/---

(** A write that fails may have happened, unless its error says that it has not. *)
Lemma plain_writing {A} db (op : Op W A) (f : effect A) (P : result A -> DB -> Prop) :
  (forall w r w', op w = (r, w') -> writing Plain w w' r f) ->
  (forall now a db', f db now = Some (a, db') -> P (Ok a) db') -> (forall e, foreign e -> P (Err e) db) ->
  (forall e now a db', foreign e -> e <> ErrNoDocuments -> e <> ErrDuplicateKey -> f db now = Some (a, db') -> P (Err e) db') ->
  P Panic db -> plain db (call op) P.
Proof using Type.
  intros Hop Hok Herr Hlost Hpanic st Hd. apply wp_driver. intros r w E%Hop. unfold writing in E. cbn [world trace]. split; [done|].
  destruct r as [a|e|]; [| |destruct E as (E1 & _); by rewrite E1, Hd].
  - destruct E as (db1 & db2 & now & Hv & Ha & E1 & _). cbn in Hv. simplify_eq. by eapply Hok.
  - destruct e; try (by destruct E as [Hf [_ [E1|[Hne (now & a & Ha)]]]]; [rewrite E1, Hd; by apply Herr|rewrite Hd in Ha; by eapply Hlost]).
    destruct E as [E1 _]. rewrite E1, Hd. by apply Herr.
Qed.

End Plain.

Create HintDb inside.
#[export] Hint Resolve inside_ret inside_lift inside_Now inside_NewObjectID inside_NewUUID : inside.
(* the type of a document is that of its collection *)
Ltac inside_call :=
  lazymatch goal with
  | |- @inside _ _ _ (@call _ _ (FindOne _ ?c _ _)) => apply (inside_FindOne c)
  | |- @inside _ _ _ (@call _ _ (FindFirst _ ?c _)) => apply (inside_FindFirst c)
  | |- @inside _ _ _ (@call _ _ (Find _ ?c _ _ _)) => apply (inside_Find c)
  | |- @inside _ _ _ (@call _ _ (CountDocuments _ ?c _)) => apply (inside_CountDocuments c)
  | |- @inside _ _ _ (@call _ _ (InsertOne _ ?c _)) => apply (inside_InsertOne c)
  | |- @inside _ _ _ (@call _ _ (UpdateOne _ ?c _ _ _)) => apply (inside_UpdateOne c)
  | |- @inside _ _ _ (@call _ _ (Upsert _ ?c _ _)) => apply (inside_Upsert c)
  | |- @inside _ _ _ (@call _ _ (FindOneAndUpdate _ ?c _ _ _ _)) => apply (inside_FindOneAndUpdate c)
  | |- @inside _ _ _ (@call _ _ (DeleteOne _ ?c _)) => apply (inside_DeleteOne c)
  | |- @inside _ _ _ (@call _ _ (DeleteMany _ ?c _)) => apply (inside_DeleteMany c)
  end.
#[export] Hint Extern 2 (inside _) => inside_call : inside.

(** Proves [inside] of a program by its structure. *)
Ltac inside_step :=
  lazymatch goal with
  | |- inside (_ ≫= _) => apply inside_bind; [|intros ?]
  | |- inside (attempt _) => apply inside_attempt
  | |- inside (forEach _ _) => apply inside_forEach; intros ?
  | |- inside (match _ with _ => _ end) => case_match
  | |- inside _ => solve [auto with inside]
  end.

\---

EXERCISE | Write the entries out once more, exactly as they appear.

SOLUTION |
(** A write that fails may have happened, unless its error says that it has not. *)
Lemma plain_writing {A} db (op : Op W A) (f : effect A) (P : result A -> DB -> Prop) :
  (forall w r w', op w = (r, w') -> writing Plain w w' r f) ->
  (forall now a db', f db now = Some (a, db') -> P (Ok a) db') -> (forall e, foreign e -> P (Err e) db) ->
  (forall e now a db', foreign e -> e <> ErrNoDocuments -> e <> ErrDuplicateKey -> f db now = Some (a, db') -> P (Err e) db') ->
  P Panic db -> plain db (call op) P.
Proof using Type.
  intros Hop Hok Herr Hlost Hpanic st Hd. apply wp_driver. intros r w E%Hop. unfold writing in E. cbn [world trace]. split; [done|].
  destruct r as [a|e|]; [| |destruct E as (E1 & _); by rewrite E1, Hd].
  - destruct E as (db1 & db2 & now & Hv & Ha & E1 & _). cbn in Hv. simplify_eq. by eapply Hok.
  - destruct e; try (by destruct E as [Hf [_ [E1|[Hne (now & a & Ha)]]]]; [rewrite E1, Hd; by apply Herr|rewrite Hd in Ha; by eapply Hlost]).
    destruct E as [E1 _]. rewrite E1, Hd. by apply Herr.
Qed.

End Plain.

Create HintDb inside.
#[export] Hint Resolve inside_ret inside_lift inside_Now inside_NewObjectID inside_NewUUID : inside.
(* the type of a document is that of its collection *)
Ltac inside_call :=
  lazymatch goal with
  | |- @inside _ _ _ (@call _ _ (FindOne _ ?c _ _)) => apply (inside_FindOne c)
  | |- @inside _ _ _ (@call _ _ (FindFirst _ ?c _)) => apply (inside_FindFirst c)
  | |- @inside _ _ _ (@call _ _ (Find _ ?c _ _ _)) => apply (inside_Find c)
  | |- @inside _ _ _ (@call _ _ (CountDocuments _ ?c _)) => apply (inside_CountDocuments c)
  | |- @inside _ _ _ (@call _ _ (InsertOne _ ?c _)) => apply (inside_InsertOne c)
  | |- @inside _ _ _ (@call _ _ (UpdateOne _ ?c _ _ _)) => apply (inside_UpdateOne c)
  | |- @inside _ _ _ (@call _ _ (Upsert _ ?c _ _)) => apply (inside_Upsert c)
  | |- @inside _ _ _ (@call _ _ (FindOneAndUpdate _ ?c _ _ _ _)) => apply (inside_FindOneAndUpdate c)
  | |- @inside _ _ _ (@call _ _ (DeleteOne _ ?c _)) => apply (inside_DeleteOne c)
  | |- @inside _ _ _ (@call _ _ (DeleteMany _ ?c _)) => apply (inside_DeleteMany c)
  end.
#[export] Hint Extern 2 (inside _) => inside_call : inside.

(** Proves [inside] of a program by its structure. *)
Ltac inside_step :=
  lazymatch goal with
  | |- inside (_ ≫= _) => apply inside_bind; [|intros ?]
  | |- inside (attempt _) => apply inside_attempt
  | |- inside (forEach _ _) => apply inside_forEach; intros ?
  | |- inside (match _ with _ => _ end) => case_match
  | |- inside _ => solve [auto with inside]
  end.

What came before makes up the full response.